Project version control commit histories are the authoritative open history of an open source community. That is not to say that contributions outside of commits are less important or interesting, but version control commit histories are clearly documented points in time associated with a project’s artifacts.
Traditional analysis of commit histories tend to focus on simple summary statistics like numbers of commits or lines of code often to create a leaderboard ranking of authors. This report takes history analysis a step further by looking at author trends from a macro level, rather than at an indvidual level. The goal of this analysis is to discover what the commit history can tell us about a project’s overall activity level, trends, and growth potential.
To use this notebook, you first need to clone the Tensorflow repository (ideally in the “data” folder within the same location as this notebook).
# Clone the repo into the data directory for this project
paste0("git clone ", params$git_url, " ", getwd(),'/', params$git_path, "/", params$git_repo)
## [1] "git clone git@github.com:tensorflow/tensorflow.git /home/auggy/dev/R/countering-bean-counting/git-commit-log-engagement/tensorflow-commit-log/data/tensorflow"
# Get the current SHA and update the params
gitlog_sha <- system(paste0("cd ", params$git_path, "/", params$git_repo,
"; git rev-parse HEAD"), intern = TRUE)
This notebook sets the SHA used for the analysis as a parameter to ensure reproducibility. If you want to run this against the latest changes, update the SHA in the parameters to the latest one in your local repository.
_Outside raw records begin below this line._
(** Passes over disjoint sets of lower words commute into one pass. *)
Lemma pass_pass j mask S1 S2 A :
  (0 < j)%nat -> selects_lower j S1 -> selects_lower j S2 ->
  (forall i, S1 i = true -> S2 i = true -> False) ->
  pass j mask S2 (pass j mask S1 A) = pass j mask (fun i => S1 i || S2 i) A.
Proof.
  intros Hj H1 H2 Hd. unfold pass at 1 3. apply arr_ext. intros i Hi.
  assert (Hup : forall k, (j <= k)%nat -> lower j k = true -> S1 (k - j)%nat = false /\ S2 (k - j)%nat = false).
  { intros k Hk Hl. pose proof (lower_sub j k Hj Hk) as Hs. rewrite Hl in Hs. simpl in Hs.
    split; [destruct (S1 (k - j)%nat) eqn:E; [apply H1 in E|] | destruct (S2 (k - j)%nat) eqn:E; [apply H2 in E|]];
      naive_solver congruence. }
  assert (Hnot : forall k, lower j k = false -> S1 k = false /\ S2 k = false).
  { intros k Hl. split; [destruct (S1 k) eqn:E; [apply H1 in E|] | destruct (S2 k) eqn:E; [apply H2 in E|]];
      naive_solver congruence. }
  destruct (S2 i) eqn:E2.
  - destruct (H2 i E2) as [Hb Hl].
    assert (S1 i = false) as E1 by (destruct (S1 i) eqn:?; [exfalso; eauto|done]).
    rewrite !pass_total by lia. rewrite E1. simpl.
    replace (i + j - j)%nat with i by lia. rewrite E1, !andb_false_r.
    destruct (Hnot (i + j)%nat) as [-> _]; [rewrite lower_add, Hl by done; done|].
    destruct (Nat.leb_spec j i); simpl; [|done].
    destruct (Hup i) as [-> _]; done.
  - rewrite orb_false_r. destruct (Nat.leb_spec j i) as [Hji|Hji]; simpl.
    + destruct (S2 (i - j)%nat) eqn:E2'.
      * destruct (H2 _ E2') as [_ Hl].
        assert (S1 (i - j)%nat = false) as E1 by (destruct (S1 (i - j)%nat) eqn:?; [exfalso; eauto|done]).
        assert (lower j i = false) as Hli
          by (rewrite lower_sub in Hl by done; by destruct (lower j i)).
        rewrite !pass_total by lia. rewrite E1.
        destruct (Hnot i Hli) as [-> _].
        rewrite (proj2 (Nat.leb_le j i)) by done. simpl. rewrite ?E1. simpl.
        destruct (Nat.leb_spec j (i - j)%nat); simpl; [|done].
        destruct (Hup (i - j)%nat) as [-> _]; done.
      * rewrite pass_total by lia. rewrite orb_false_r.
        by rewrite (proj2 (Nat.leb_le j i)) by done.
    + rewrite pass_total by lia. by rewrite (proj2 (Nat.leb_gt j i)) by done.
Qed.

Definition between (lo n i : nat) : bool := (lo <=? i)%nat && (i <? lo + n)%nat.

Lemma between_true lo n i : between lo n i = true <-> (lo <= i < lo + n)%nat.
Proof. unfold between. rewrite andb_true_iff, Nat.leb_le, Nat.ltb_lt. lia. Qed.

Lemma vstore_total A k v i :
  (k + length v <= length A)%nat -> (i < length A)%nat ->
  vstore A k v !!! i = if between k (length v) i then v !!! (i - k)%nat else A !!! i.
Proof.
  intros Hk Hi. unfold vstore. rewrite !list_lookup_total_alt.
  destruct (between k (length v) i) eqn:E.
  - apply between_true in E.
    rewrite lookup_app_r by (rewrite length_take; lia).
    rewrite length_take, lookup_app_l by lia. by replace (k `min` length A)%nat with k by lia.
  - apply not_true_iff_false in E. rewrite between_true in E.
    destruct (decide (i < k)%nat).
    + rewrite lookup_app_l by (rewrite length_take; lia). by rewrite lookup_take_lt.
    + rewrite lookup_app_r by (rewrite length_take; lia).
      rewrite length_take, lookup_app_r by lia. rewrite lookup_drop.
      do 2 f_equal. lia.
Qed.

Lemma length_vstore A k v :
  (k + length v <= length A)%nat -> length (vstore A k v) = length A.
Proof. intros. unfold vstore. rewrite !length_app, length_take, length_drop. lia. Qed.

Lemma length_vload A k N : (k + N <= length A)%nat -> length (vload A k N) = N.
Proof. intros. unfold vload. rewrite length_take, length_drop. lia. Qed.

Lemma vload_lookup A k N i :
  (k + N <= length A)%nat -> (i < N)%nat -> vload A k N !! i = Some (A !!! (k + i)%nat).
Proof.
  intros. unfold vload. rewrite lookup_take_lt, lookup_drop by done.
  apply list_lookup_lookup_total_lt. lia.
Qed.

(** One vector iteration is the pass over its [N] lower words, provided the
    vector does not overlap its partner. *)
Lemma vec_swap_pass j mask N A k :
  (0 < N <= j)%nat -> (k + j + N <= 64)%nat -> length A = 64%nat ->
  vec_swap j mask N A k = pass j mask (between k N) A.
Proof.
  intros HN Hk HA. unfold vec_swap.
  set (va := vload A k N). set (vb := vload A (k + j) N).
  assert (length va = N) as Hva by (apply length_vload; lia).
  assert (length vb = N) as Hvb by (apply length_vload; lia).
  set (vt := zip_with _ va vb).
  assert (length vt = N) as Hvt by (subst vt; rewrite length_zip_with; lia).
  assert (forall i, (i < N)%nat ->
    vt !! i = Some (swap_t j mask (A !!! (k + i)%nat) (A !!! (k + j + i)%nat))) as Ht.
  { intros i Hi. subst vt va vb. rewrite lookup_zip_with.
    rewrite !vload_lookup by lia. done. }
  set (vh := zip_with Z.lxor vb vt). set (vl := zip_with Z.lxor va _).
  assert (length vh = N) as Hvh by (subst vh; rewrite length_zip_with; lia).
  assert (length vl = N) as Hvl by (subst vl; rewrite length_zip_with, length_fmap; lia).
  assert (length (vstore A (k + j) vh) = 64%nat) as Hl1 by (rewrite length_vstore; lia).
  apply list_eq_same_length with 64%nat;
    [apply length_pass | rewrite length_vstore; lia |].
  intros i x y Hi Hx Hy.
  apply list_lookup_total_correct in Hx as <-. apply list_lookup_total_correct in Hy as <-.
  rewrite pass_total by done. rewrite vstore_total by lia. rewrite Hvl.
  destruct (between k N i) eqn:E.
  { apply between_true in E. subst vl va. rewrite list_lookup_total_alt, lookup_zip_with.
    rewrite vload_lookup, list_lookup_fmap, Ht by lia. simpl.
    by replace (k + (i - k))%nat with i by lia; replace (k + j + (i - k))%nat with (i + j)%nat by lia. }
  rewrite vstore_total by lia. rewrite Hvh.
  destruct (between (k + j) N i) eqn:E2.
  - apply between_true in E2. rewrite (proj2 (Nat.leb_le j i)) by lia.
    rewrite (proj2 (between_true k N (i - j)%nat)) by lia. simpl.
    subst vh vb. rewrite list_lookup_total_alt, lookup_zip_with, vload_lookup, Ht by lia. simpl.
    by replace (k + j + (i - (k + j)))%nat with i by lia;
       replace (k + (i - (k + j)))%nat with (i - j)%nat by lia.
  - destruct (Nat.leb_spec j i); simpl; [|done].
    destruct (between k N (i - j)) eqn:E3; [|done].
    apply between_true in E3. apply not_true_iff_false in E2. rewrite between_true in E2. lia.
Qed.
git_log_cmd <- paste0('cd ', params$git_path,"/", params$git_repo,
'; git log ', gitlog_sha,
#' --no-merges ',
' --date=short --pretty=tformat:"%ad|%an|%ae|%cd|%cn|%ce|%h" > ', "../", params$gitlog_out)
system(git_log_cmd)
git_log_cmd
## [1] "cd data/tensorflow; git log ce41d2f95e1e5883f1808030c94fd9aaa57d9f10 --date=short --pretty=tformat:\"%ad|%an|%ae|%cd|%cn|%ce|%h\" > ../gitlog_tensorflow_tensorflow.txt"
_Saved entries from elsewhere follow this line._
Lemma popcnt_bytes x : Z.land (addv8 (cnt8 x)) 255 = popcount64 x.
Proof.
  unfold addv8, cnt8.
  assert (forall i, 0 <= zsum 8 (fun b => bitz (byte_of x i) (Z.of_nat b)) <= 8) as Hd.
  { intros i. split; [apply zsum_nonneg; intros; apply bitz_01|].
    transitivity (zsum 8 (fun _ => 1)); [|by rewrite zsum_const]. apply zsum_le. intros. apply bitz_01. }
  rewrite (zsum_ext 8 _ (fun i => zsum 8 (fun b => bitz x (Z.of_nat (8 * i + b))))).
  2:{ intros i Hi. rewrite byte_digits by (done || (intros j; specialize (Hd j); lia)).
      apply zsum_ext. intros b Hb. by apply bitz_byte_of. }
  assert (zsum 8 (fun i => zsum 8 (fun b => bitz x (Z.of_nat (8 * i + b)))) = popcount64 x) as ->.
  { rewrite popcount64_unfold. cbn [zsum Nat.mul Nat.add]. lia. }
  change 255 with (Z.ones 8). rewrite Z.land_ones by lia.
  pose proof (popcount64_bounds x). rewrite Z.mod_mod, Z.mod_small by lia. done.
Qed.

(** ** The comparison kernel *)

Section Compare.
Variables (threshold : Z) (p : nat) (planes : nat -> Z).
Hypothesis Ht : u64 threshold.

Definition planes_at (s : state) : Prop :=
  forall b, (b < 64)%nat -> mem s !! (p, Z.of_nat b) = Some (Int (planes b)).

Definition gt_mask_from (k : nat) : Z :=
  mask64 (fun r => gt_from (row_value planes r) threshold (Z.of_nat k)).
Definition eq_mask_from (k : nat) : Z :=
  mask64 (fun r => eq_from (row_value planes r) threshold (Z.of_nat k)).

Lemma cmp_gt_0 k : (k < 64)%nat -> u64 (planes k) -> Z.testbit threshold (Z.of_nat k) = false ->
  Z.lor (gt_mask_from (S k)) (Z.land (eq_mask_from (S k)) (planes k)) = gt_mask_from k.
Proof.
  intros Hk Hu Hb. apply u64_eq_nbits; unfold gt_mask_from, eq_mask_from; eauto with u64.
  intros r Hr. rewrite Z.lor_spec, Z.land_spec, !mask64_bit by done.
  rewrite (gt_from_step _ _ (Z.of_nat k)), Hb, row_value_bit, Nat2Z.inj_succ by (done || lia).
  unfold Z.succ. rewrite andb_true_r. by rewrite (andb_comm (Z.testbit _ _)).
Qed.

Lemma cmp_eq_0 k : (k < 64)%nat -> u64 (planes k) -> Z.testbit threshold (Z.of_nat k) = false ->
  Z.ldiff (eq_mask_from (S k)) (planes k) = eq_mask_from k.
Proof.
  intros Hk Hu Hb. apply u64_eq_nbits; unfold eq_mask_from; eauto with u64.
  intros r Hr. rewrite Z.ldiff_spec, !mask64_bit by done.
  rewrite (eq_from_step _ _ (Z.of_nat k)), Hb, row_value_bit, Nat2Z.inj_succ by (done || lia).
  by rewrite xorb_false_r.
Qed.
gitlog_raw <- read.csv(paste0(params$git_path, "/", params$gitlog_out),
header = FALSE, sep = "|", quote="",
col.names=c("author_date", "author_name", "author_email",
"committer_date", "committer_name", "committer_email",
"sha"))
# fix names and emails to be all lowercase
gitlog_commits_dates <- gitlog_raw %>%
mutate(
author_date=as.Date(author_date, tz="UTC"),
committer_date=as.Date(committer_date, tz="UTC")
) %>%
mutate(
commit_date=ymd(committer_date),
commit_year=floor_date(commit_date, "year"),
commit_halfyear=floor_date(commit_date, "halfyear"),
commit_quarter=floor_date(commit_date, "quarter"),
commit_month=floor_date(commit_date, "month"),
commit_bimonth=floor_date(commit_date, "bimonth"),
commit_week=floor_date(commit_date, "week")
)
# these will be labeled as "Personal"
email_providers <- c("126",
"163",
"github",
"gmail",
"googlemail",
"hotmail",
"live",
"me",
"naver",
"outlook",
"qq",
"yahoo")
googler_domains <- c("google",
"tensorflow",
"petewarden",
"vomjom",
"babuschk",
"naml")
gitlog_commits <- gitlog_commits_dates %>%
mutate(
author_name=str_to_lower(author_name),
author_email=str_to_lower(author_email),
committer_name=str_to_lower(committer_name),
committer_email=str_to_lower(committer_email)
) %>%
separate(author_email, c("author_username", "author_host"), sep="@", remove=FALSE) %>%
separate(committer_email, c("committer_username", "committer_host"), sep="@", remove=FALSE) %>%
mutate(
author_domain=suffix_extract(author_host)$domain,
author_suffix=suffix_extract(author_host)$suffix,
author_is_edu=str_detect(author_suffix, "edu")|str_detect(author_suffix, "ac."),
committer_domain=suffix_extract(committer_host)$domain,
committer_suffix=suffix_extract(committer_host)$suffix,
committer_is_edu=str_detect(committer_suffix, "edu")|str_detect(committer_suffix, "ac."),
author_hosted_email=author_domain %in% email_providers,
committer_hosted_email=committer_domain != "github" & committer_domain %in% email_providers,
author_is_google = author_domain %in% googler_domains,
committer_is_google = committer_domain %in% googler_domains | committer_domain == "github",
author_domain_type =
ifelse(author_is_google, "Google",
ifelse(author_hosted_email, "Personal",
ifelse(author_is_edu, "Edu", "Other")
)
),
author_domain_type=ifelse(is.na(author_domain), "Local", author_domain_type),
committer_domain_type =
ifelse(committer_is_google, "Google",
ifelse(committer_hosted_email, "Personal",
ifelse(committer_is_edu, "Edu", "Other")
)
),
committer_domain_type=ifelse(is.na(committer_domain), "Local", committer_domain_type)
)
## Warning: Expected 2 pieces. Missing pieces filled with `NA` in 2 rows
## [8420, 8494].
## Warning: Expected 2 pieces. Missing pieces filled with `NA` in 1 rows
## [8494].
gitlog_commits <- gitlog_commits %>%
filter(commit_month < '2018-10-01')
gitlog_commits <- gitlog_commits %>%
group_by(author_domain) %>%
mutate(author_first_commit_age=as.numeric(ymd("2017-10-01") - min(commit_date))) %>%
ungroup() %>%
group_by(committer_domain) %>%
mutate(committer_first_commit_age=as.numeric(ymd("2018-10-01") - min(commit_date)))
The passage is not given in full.